FlowSurf, part of the FlowRider product line, was built precisely for this moment. Surflux in Arlon, Belgium, the first fully indoor FlowSurf venue in Europe, opened earlier this year to exactly that crowd: young, active, experience-hungry guests who would have had no wave access otherwise. The machine offers a deep, continuous wave experience that speaks to the surf culture crowd while remaining accessible to guests who have never set foot on a board. It also has the indoor potential to keep running year-round, regardless of season, which matters enormously for properties trying to extend their revenue window beyond peak travel months. For Surflux, and its 181 key hotel, their stay & play combo is meeting the moment.
There’s something else worth noting. FlowSurf was designed with energy efficiency as a core feature, not an afterthought. For resort operators navigating increasingly serious ESG commitments and sustainability benchmarks, that’s not a small thing. It’s a product built for the direction the industry is heading, not just where it’s been.

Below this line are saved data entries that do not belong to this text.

(* ----------------------------------------------------------------- *)
(** ** The prior transform *)

Lemma transform_prior_dispatched (utils : utils_transforms) (u : R)
      (pi : pinfo) :
  supported_kind (ptype pi) = true ->
  (ptype pi =? "fixed")%string = false ->
  dispatched utils u pi.
Proof.
  intros Hsup Hfree. unfold supported_kind in Hsup. rewrite Hfree in Hsup.
  cbn [orb] in Hsup. unfold dispatched, transform_prior.
  destruct (ptype pi =? "uniform")%string eqn:H1.
  { left. split; [apply String.eqb_eq; exact H1 | reflexivity]. }
  destruct (ptype pi =? "normal")%string eqn:H2.
  { right; left. split; [apply String.eqb_eq; exact H2 | reflexivity]. }
  destruct (ptype pi =? "jeffreys")%string eqn:H3.
  { right; right; left.
    split; [apply String.eqb_eq; exact H3 | reflexivity]. }
  destruct (ptype pi =? "beta")%string eqn:H4.
  { right; right; right; left.
    split; [apply String.eqb_eq; exact H4 | reflexivity]. }
  destruct (ptype pi =? "exponential")%string eqn:H5.
  { right; right; right; right.
    split; [apply String.eqb_eq; exact H5 | reflexivity]. }
  cbn in Hsup. discriminate.
Qed.

Lemma dispatched_defined (utils : utils_transforms) (u : R) (pi : pinfo) :
  dispatched utils u pi -> transform_prior utils u pi <> NoneValue.
Proof.
  unfold dispatched, two_values.
  intros [[_ H] | [[_ H] | [[_ H] | [[_ H] | [_ H]]]]]; rewrite H;
    try discriminate;
    destruct (nth_error (value pi) 0), (nth_error (value pi) 1);
    discriminate.
Qed.

(** Outside the supported kinds [transform_prior] falls off its end. *)
Lemma transform_prior_unsupported (utils : utils_transforms) (u : R)
      (pi : pinfo) :
  supported_kind (ptype pi) = false ->
  transform_prior utils u pi = NoneValue.
Proof.
  unfold supported_kind, transform_prior. intros H.
  repeat (apply orb_false_elim in H; destruct H as [H ?]).
  repeat match goal with Heq : (_ =? _)%string = false |- _ =>
                           rewrite Heq; clear Heq end.
  reflexivity.
Qed.

Lemma write_cell_same (x : cell) :
  forall (a : list cell) (k : nat) (a' : list cell),
    write_cell k x a = Some a' -> nth_error a' k = Some x.
Proof.
  induction a as [| y a IH]; intros [| k] a' H; cbn in H; try discriminate.
  - inversion H. reflexivity.
  - destruct (write_cell k x a) as [r |] eqn:Hr; [| discriminate].
    inversion H. cbn. exact (IH _ _ Hr).
Qed.

Lemma write_cell_other (x : cell) :
  forall (a : list cell) (k : nat) (a' : list cell) (j : nat),
    write_cell k x a = Some a' -> j <> k ->
    nth_error a' j = nth_error a j.
Proof.
  induction a as [| y a IH]; intros [| k] a' j H Hj; cbn in H;
    try discriminate.
  - inversion H. destruct j; [contradiction | reflexivity].
  - destruct (write_cell k x a) as [r |] eqn:Hr; [| discriminate].
    inversion H. destruct j; [reflexivity |].
    cbn. apply (IH _ _ _ Hr). lia.
Qed.

Lemma write_cell_length (x : cell) :
  forall (a : list cell) (k : nat),
    (k < List.length a)%nat ->
    exists a', write_cell k x a = Some a'
               /\ List.length a' = List.length a.
Proof.
  induction a as [| y a IH]; intros [| k] Hk; cbn in Hk; try lia.
  - eexists. split; reflexivity.
  - destruct (IH k ltac:(lia)) as (r & Hr & Hlen).
    exists (y :: r). cbn. rewrite Hr. split; [reflexivity | cbn; lia].
Qed.

Lemma count_free_cons (pname : string) (pi : pinfo) (rest : dict pinfo) :
  count_free ((pname, pi) :: rest)
  = if negb (ptype pi =? "fixed")%string
    then S (count_free rest) else count_free rest.
Proof.
  unfold count_free. cbn [filter snd].
  destruct (negb (ptype pi =? "fixed")%string); reflexivity.
Qed.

The Amenity That Markets Itself
Here’s the thing about a wave that the swim-up bar could never quite pull off. People film it. Every single time. A guest’s first ride, a local rider threading a clean line, a kid who figured it out after ten tries: these are the moments that create organic content that travels far beyond the property’s own channels. The wave is a built-in content engine that your guests operate for free.
The numbers back this up. Nearly 8 in 10 travelers turn to social media before they ever book a trip. And a third of millennials won’t book a property that doesn’t show up in real guest content. The amenity that gets filmed is the amenity that fills rooms.
For a generation that travels with a camera roll full of intentions and a social media audience waiting to see where they ended up, that matters. It’s not just about what the amenity does for the guest experience. It’s about what it does for your brand awareness, your reach, and your ability to attract the next wave of guests who see it and think: I want to be there.